* [The data]
(** X4.  The statistics keys [get_intermediate_outputs] derives from the
    probe outputs that [augment_graph] appended, by cutting each min-probe
    name at its last underscore, are the first outputs of the candidate nodes,
    in node order, whatever underscores those names contain. *)
Theorem probe_names_give_back_outputs (nodes : list NodeProto) :
  let added_node_output_names :=
    map vi_name
      (flat_map (fun nd => [min_probe_output nd; max_probe_output nd])
                (List.filter eligible nodes)) in
  map (rpartition0 "_"%char) (even_positions added_node_output_names)
  = map primary_output (List.filter eligible nodes).
Proof.
  intros names. unfold names.
  assert (H : forall l : list NodeProto,
            map vi_name
              (flat_map (fun nd => [min_probe_output nd; max_probe_output nd]) l)
            = flat_map (fun nd => [primary_output nd +:+ "_ReduceMin";
                                   primary_output nd +:+ "_ReduceMax"]) l).
  { intros l. induction l as [|nd l IH]; simpl; [done | by rewrite IH]. }
  rewrite H, even_positions_pairs, map_map.
  apply map_ext. intros nd. apply rpartition0_ReduceMin.
Qed.

Lemma probe_name_inj (o1 o2 s1 s2 : string) :
  s1 = "_ReduceMin" \/ s1 = "_ReduceMax" ->
  s2 = "_ReduceMin" \/ s2 = "_ReduceMax" ->
  o1 +:+ s1 = o2 +:+ s2 -> o1 = o2 /\ s1 = s2.
Proof.
  intros H1 H2 Heq.
  assert (Ho : o1 = o2).
  { apply (f_equal (rpartition0 "_"%char)) in Heq.
    destruct H1 as [-> | ->], H2 as [-> | ->];
      by rewrite ?rpartition0_ReduceMin, ?rpartition0_ReduceMax in Heq. }
  split; [done|]. subst o2. by apply string_app_inv_head in Heq.
Qed.

(** X5.  When the candidate nodes have pairwise distinct first outputs, the
    names of the appended probe outputs are pairwise distinct. *)
Theorem probe_output_names_distinct (nodes : list NodeProto) :
  NoDup (map primary_output (List.filter eligible nodes)) ->
  NoDup (map vi_name
           (flat_map (fun nd => [min_probe_output nd; max_probe_output nd])
                     (List.filter eligible nodes))).
Proof.
  generalize (List.filter eligible nodes). intros l.
  induction l as [|nd l IH]; simpl; [constructor|].
  intros [Hnd Hl]%NoDup_cons. specialize (IH Hl).
  assert (Hfresh : forall s, s = "_ReduceMin" \/ s = "_ReduceMax" ->
            primary_output nd +:+ s
            ∉ map vi_name
                (flat_map (fun nd => [min_probe_output nd; max_probe_output nd]) l)).
  { intros s Hs Hin. apply Hnd. clear -Hin Hs.
    induction l as [|c l IHl]; simpl in *; [by apply elem_of_nil in Hin|].
    apply elem_of_cons in Hin as [Heq|Hin].
    { destruct (probe_name_inj _ _ _ _ Hs (or_introl eq_refl) Heq) as [-> _].
      by left. }
    apply elem_of_cons in Hin as [Heq|Hin].
    { destruct (probe_name_inj _ _ _ _ Hs (or_intror eq_refl) Heq) as [-> _].
      by left. }
    right. by apply IHl. }
  constructor; [|constructor; [|done]].
  - intros [Heq|Hin]%elem_of_cons.
    + by apply string_app_inv_head in Heq.
    + by apply (Hfresh "_ReduceMin" (or_introl eq_refl)).
  - by apply (Hfresh "_ReduceMax" (or_intror eq_refl)).
Qed.

Lemma probe_output_names_distinct_witness :
  NoDup ["y_ReduceMin"; "y_ReduceMax"; "fc_out_0_ReduceMin"; "fc_out_0_ReduceMax"].
Proof.
  apply (probe_output_names_distinct [Fixtures.conv; Fixtures.relu; Cases.matmul]).
  vm_compute. apply (bool_decide_unpack (NoDup ["y"; "fc_out_0"])). by vm_compute.
Defined.

(** ** Statistics aggregation: inference calls and failures *)

(** X7.  Three failures of [get_intermediate_outputs] come without any
    inference call, in every aggregation mode: a missing model file raises
    [FileNotFoundError]; a session without declared input raises the
    [IndexError] of [session.get_inputs()[0]]; an empty dataset raises the
    [IndexError] of [intermediate_outputs[0]], so that an unsupported mode
    goes unreported on an empty dataset. *)
Theorem failures_without_inference {tensor}
    (files : gmap string ModelProto) (model_path : string)
    (session : InferenceSession tensor) (inputs : list tensor)
    (calib_mode : string) (calls : list tensor) :
  let outcome :=
    get_intermediate_outputs files model_path session inputs calib_mode calls in
  (files !! model_path = None ->
   outcome = (Raise (FileNotFoundError model_path), calls))
  /\ (is_Some (files !! model_path) -> get_inputs session = [] ->
      outcome = (Raise (IndexError SessionInputs), calls))
  /\ (is_Some (files !! model_path) -> get_inputs session <> [] ->
      inputs = [] ->
      outcome = (Raise (IndexError FirstSnapshot), calls)).
Proof.
  intros outcome. unfold outcome, get_intermediate_outputs, onnx_load.
  split; [by intros ->|]. split.
  - intros [m ->] ->. reflexivity.
  - intros [m ->] Hin ->.
    destruct (get_inputs session) as [|input0 rest]; [done|].
    rewrite subscript_head. cbn [run_samples].
    unfold aggregate. reflexivity.
Qed.

Lemma failures_without_inference_witness :
  get_intermediate_outputs Fixtures.files "absent.onnx" Fixtures.session
    [3; 1; 2] "naive" [5]
  = (Raise (FileNotFoundError "absent.onnx"), [5])
  /\ get_intermediate_outputs Fixtures.files "model.onnx" Sessions.inputless
       [3; 1; 2] "naive" [5]
     = (Raise (IndexError SessionInputs), [5])
  /\ get_intermediate_outputs Fixtures.files "model.onnx" Fixtures.session
       [] "entropy" [5]
     = (Raise (IndexError FirstSnapshot), [5]).
Proof.
  split; [|split].
  - apply (failures_without_inference Fixtures.files "absent.onnx"
             Fixtures.session [3; 1; 2] "naive" [5]). reflexivity.
  - apply (failures_without_inference Fixtures.files "model.onnx"
             Sessions.inputless [3; 1; 2] "naive" [5]);
      [by eexists | reflexivity].
  - apply (failures_without_inference Fixtures.files "model.onnx"
             Fixtures.session [] "entropy" [5]);
      [by eexists | discriminate | reflexivity].
Defined.

Lemma output_names_all (outs : list NodeArg) :
  mapM (fun i => arg_name <$> subscript SessionOutputs outs i)
       (seq 0 (length outs))
  = Ok (map arg_name outs).
Proof.
  rewrite output_names_prefix by (simpl; lia).
  by rewrite drop_0, firstn_all.
Qed.

Lemma first_key_merged_snapshots {V} (names : list string)
    (snapshots : list (list V)) (n : nat) :
  Forall (fun outs => length outs = n) snapshots ->
  snapshots <> [] -> n <> 0 ->
  first_key (merge_dicts (map (dict_zip names) snapshots)) = head names.
Proof.
  intros Hlen Hne Hn.
  rewrite (first_key_merge_dicts _ (head names)).
  - by destruct snapshots.
  - apply Forall_map. eapply Forall_impl; [exact Hlen|].
    intros outs Ho. cbv beta. rewrite (first_key_dict_zip_length _ _ n Ho).
    by destruct n.
Qed.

* [To do] Please show every line of the material that contains the string "IndexError".

* [Task response]
    [IndexError] of [session.get_inputs()[0]]; an empty dataset raises the
    [IndexError] of [intermediate_outputs[0]], so that an unsupported mode
      outcome = (Raise (IndexError SessionInputs), calls))
      outcome = (Raise (IndexError FirstSnapshot), calls)).
     = (Raise (IndexError SessionInputs), [5])
     = (Raise (IndexError FirstSnapshot), [5]).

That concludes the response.